#### Task statement
With the first line below as the start and the line containing "(s : S) : result" as the end, copy every line between them exactly, ends included.

[Collected data entries]

________________

(** * DT-BASE causal model execution: a shallow embedding of [dt_base.ipynb]

    The notebook is a straight-line script over a handful of global
    variables.  Each code cell is embedded as one function from the globals
    it reads to the globals it writes; Python dictionaries are
    insertion-ordered association lists, exceptions are an error monad, the
    process-wide NumPy generator is threaded explicitly, and floating-point
    numbers are idealised as exact rationals. *)

From Stdlib Require Import QArith Qabs Qminmax Lqa List String Bool Arith Lia.
Import ListNotations.

(** ** Exceptions *)

Inductive error : Type :=
| KeyError
| IndexError
| TypeError.

Inductive result (A : Type) : Type :=
| Ok (a : A)
| Raise (e : error).

Arguments Ok {A} a.
Arguments Raise {A} e.

Definition bind {A B : Type} (r : result A) (k : A -> result B) : result B :=
  match r with
  | Ok a => k a
  | Raise e => Raise e
  end.

Notation "x <- c ;; k" := (bind c (fun x => k))
  (at level 61, c at next level, right associativity).

(** A Python [for] loop whose body may raise: the loop state is threaded
    through the iterations and the first exception aborts the loop. *)
Fixpoint for_each {A S : Type} (l : list A) (body : A -> S -> result S)
  (s : S) : result S :=
  match l with
  | [] => Ok s
  | x :: l' => s' <- body x s ;; for_each l' body s'
  end.

(** A list comprehension whose element expression may raise. *)
Fixpoint comprehension {A B : Type} (f : A -> result B) (l : list A)
  : result (list B) :=
  match l with
  | [] => Ok []
  | x :: l' => y <- f x ;; ys <- comprehension f l' ;; Ok (y :: ys)
  end.

(** ** Dictionaries

    A Python [dict] keeps its keys in insertion order; assigning to a key
    that is already present replaces the value and keeps the position. *)

Class Key (K : Type) : Type := {
  keqb : K -> K -> bool;
  keqb_spec : forall x y : K, reflect (x = y) (keqb x y)
}.

#[export] Instance Key_string : Key string :=
  {| keqb := String.eqb; keqb_spec := String.eqb_spec |}.

#[export] Instance Key_nat : Key nat :=
  {| keqb := Nat.eqb; keqb_spec := Nat.eqb_spec |}.

Definition pair_eqb {A B : Type} `{Key A} `{Key B} (x y : A * B) : bool :=
  keqb (fst x) (fst y) && keqb (snd x) (snd y).

#[export] Instance Key_pair {A B : Type} `{Key A} `{Key B} : Key (A * B).
Proof.
  refine {| keqb := pair_eqb |}.
  intros [a b] [a' b']; unfold pair_eqb; simpl.
  destruct (keqb_spec a a'), (keqb_spec b b'); simpl; constructor; congruence.
Defined.

Definition dict (K V : Type) : Type := list (K * V).

Section Dict.
Context {K V : Type} `{Key K}.

Definition keys (d : dict K V) : list K := map fst d.
Definition values (d : dict K V) : list V := map snd d.

(** [d.get(k)] *)
Fixpoint get (d : dict K V) (k : K) : option V :=
  match d with
  | [] => None
  | (k', v) :: d' => if keqb k k' then Some v else get d' k
  end.

(** [d.get(k, default)] *)
Definition get_default (d : dict K V) (k : K) (default : V) : V :=
  match get d k with
  | Some v => v
  | None => default
  end.

(** [d[k]] *)
Definition subscript (d : dict K V) (k : K) : result V :=
  match get d k with
  | Some v => Ok v
  | None => Raise KeyError
  end.

(** [k in d] *)
Definition contains (d : dict K V) (k : K) : bool :=
  match get d k with
  | Some _ => true
  | None => false
  end.

(** [d[k] = v] *)
Fixpoint set (d : dict K V) (k : K) (v : V) : dict K V :=
  match d with
  | [] => [(k, v)]
  | (k', v') :: d' =>
      if keqb k k' then (k', v) :: d' else (k', v') :: set d' k v
  end.

(** [{ k : v for k in ks }] *)
Definition fromkeys (ks : list K) (v : V) : dict K V :=
  fold_left (fun d k => set d k v) ks [].
End Dict.

(** ** Numbers, arrays and broadcasting

    A NumPy array or pandas Series of per-sample values is a list of
    rationals; arithmetic between a scalar and a Series broadcasts the
    scalar, arithmetic between two Series is element-wise. *)

Definition series : Type := list Q.

Inductive num : Type :=
| Scalar (q : Q)
| Series (l : series).

Fixpoint zip_with (f : Q -> Q -> Q) (l r : series) : series :=
  match l, r with
  | x :: l', y :: r' => f x y :: zip_with f l' r'
  | _, _ => []
  end.

Definition broadcast (f : Q -> Q -> Q) (a b : num) : num :=
  match a, b with
  | Scalar x, Scalar y => Scalar (f x y)
  | Scalar x, Series r => Series (map (fun y => f x y) r)
  | Series l, Scalar y => Series (map (fun x => f x y) l)
  | Series l, Series r => Series (zip_with f l r)
  end.

Definition nadd : num -> num -> num := broadcast Qplus.
Definition nsub : num -> num -> num := broadcast Qminus.
Definition nmul : num -> num -> num := broadcast Qmult.
(** Where pandas yields [inf] or [NaN] for a zero divisor, [Qdiv] yields 0;
    every property below that depends on a quotient assumes the divisor
    nonzero. *)
Definition ndiv : num -> num -> num := broadcast Qdiv.

(** [p[sample]] *)
Definition item (p : num) (sample : nat) : result Q :=
  match p with
  | Scalar _ => Raise TypeError
  | Series l =>
      match nth_error l sample with
      | Some q => Ok q
      | None => Raise IndexError
      end
  end.

(** ** The random source

    The generator is the sequence of unit variates in [[0, 1)] it is still to
    produce.  [np.random.uniform(low, high, size)] consumes [size] of them
    and scales each one as [low + (high - low) * u]. *)

Definition rng : Type := nat -> Q.

Definition uniform (low high : Q) (size : nat) (g : rng) : series * rng :=
  (map (fun i => low + (high - low) * g i) (seq 0 size),
   fun i => g (size + i)%nat).

(** ** Input tables

    A data frame indexed by an id column is an association list from ids to
    rows; [t.col[id]] looks the row up by label. *)

Record ref_row : Type := {
  m1A : Q;
  m1B : Q
}.

Record node_row : Type := {
  label : string
}.

Record edge_row : Type := {
  parent_id : string;
  child_id : string;
  ref_id : string;
  m2A : Q;
  m2B : Q;
  m3A : Q;
  m3B : Q
}.

Definition table (Row : Type) : Type := dict string Row.

Definition index {Row : Type} (t : table Row) : list string := keys t.

Definition col {Row A : Type} (t : table Row) (field : Row -> A) (id : string)
  : result A :=
  r <- subscript t id ;; Ok (field r).

(** ** Uncertainty characterization

    The frames [m1], [m2] and [m3] are created with their columns declared
    and no rows; the loops then assign every declared column, in index
    order, so each frame is the dictionary of the assigned columns. *)

Definition frame : Type := dict string series.

Definition sample_m1 (refs : table ref_row) (numSamples : nat)
  (st : frame * rng) : result (frame * rng) :=
  for_each (index refs)
    (fun ref_id '(m1, g) =>
       a <- col refs m1A ref_id ;;
       b <- col refs m1B ref_id ;;
       let '(v, g') := uniform a b numSamples g in
       Ok (set m1 ref_id v, g'))
    st.

Definition sample_m2_m3 (edges : table edge_row) (numSamples : nat)
  (st : frame * frame * rng) : result (frame * frame * rng) :=
  for_each (index edges)
    (fun edge_id '(m2, m3, g) =>
       a2 <- col edges m2A edge_id ;;
       b2 <- col edges m2B edge_id ;;
       let '(v2, g2) := uniform a2 b2 numSamples g in
       a3 <- col edges m3A edge_id ;;
       b3 <- col edges m3B edge_id ;;
       let '(v3, g3) := uniform a3 b3 numSamples g2 in
       Ok (set m2 edge_id v2, set m3 edge_id v3, g3))
    st.

(** ** Aggregating edges *)

Definition edge_of (edges : table edge_row) (edge_id : string)
  : result (string * string) :=
  p <- col edges parent_id edge_id ;;
  c <- col edges child_id edge_id ;;
  Ok (p, c).

(** [m1[edges.ref_id[edge_id]] * m3[edge_id]] *)
Definition raw_weight (edges : table edge_row) (m1 m3 : frame)
  (edge_id : string) : result num :=
  r <- col edges ref_id edge_id ;;
  a <- subscript m1 r ;;
  b <- subscript m3 edge_id ;;
  Ok (nmul (Series a) (Series b)).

________________

#### Problem solution
(** * DT-BASE causal model execution: a shallow embedding of [dt_base.ipynb]

    The notebook is a straight-line script over a handful of global
    variables.  Each code cell is embedded as one function from the globals
    it reads to the globals it writes; Python dictionaries are
    insertion-ordered association lists, exceptions are an error monad, the
    process-wide NumPy generator is threaded explicitly, and floating-point
    numbers are idealised as exact rationals. *)

From Stdlib Require Import QArith Qabs Qminmax Lqa List String Bool Arith Lia.
Import ListNotations.

(** ** Exceptions *)

Inductive error : Type :=
| KeyError
| IndexError
| TypeError.

Inductive result (A : Type) : Type :=
| Ok (a : A)
| Raise (e : error).

Arguments Ok {A} a.
Arguments Raise {A} e.

Definition bind {A B : Type} (r : result A) (k : A -> result B) : result B :=
  match r with
  | Ok a => k a
  | Raise e => Raise e
  end.

Notation "x <- c ;; k" := (bind c (fun x => k))
  (at level 61, c at next level, right associativity).

(** A Python [for] loop whose body may raise: the loop state is threaded
    through the iterations and the first exception aborts the loop. *)
Fixpoint for_each {A S : Type} (l : list A) (body : A -> S -> result S)
  (s : S) : result S :=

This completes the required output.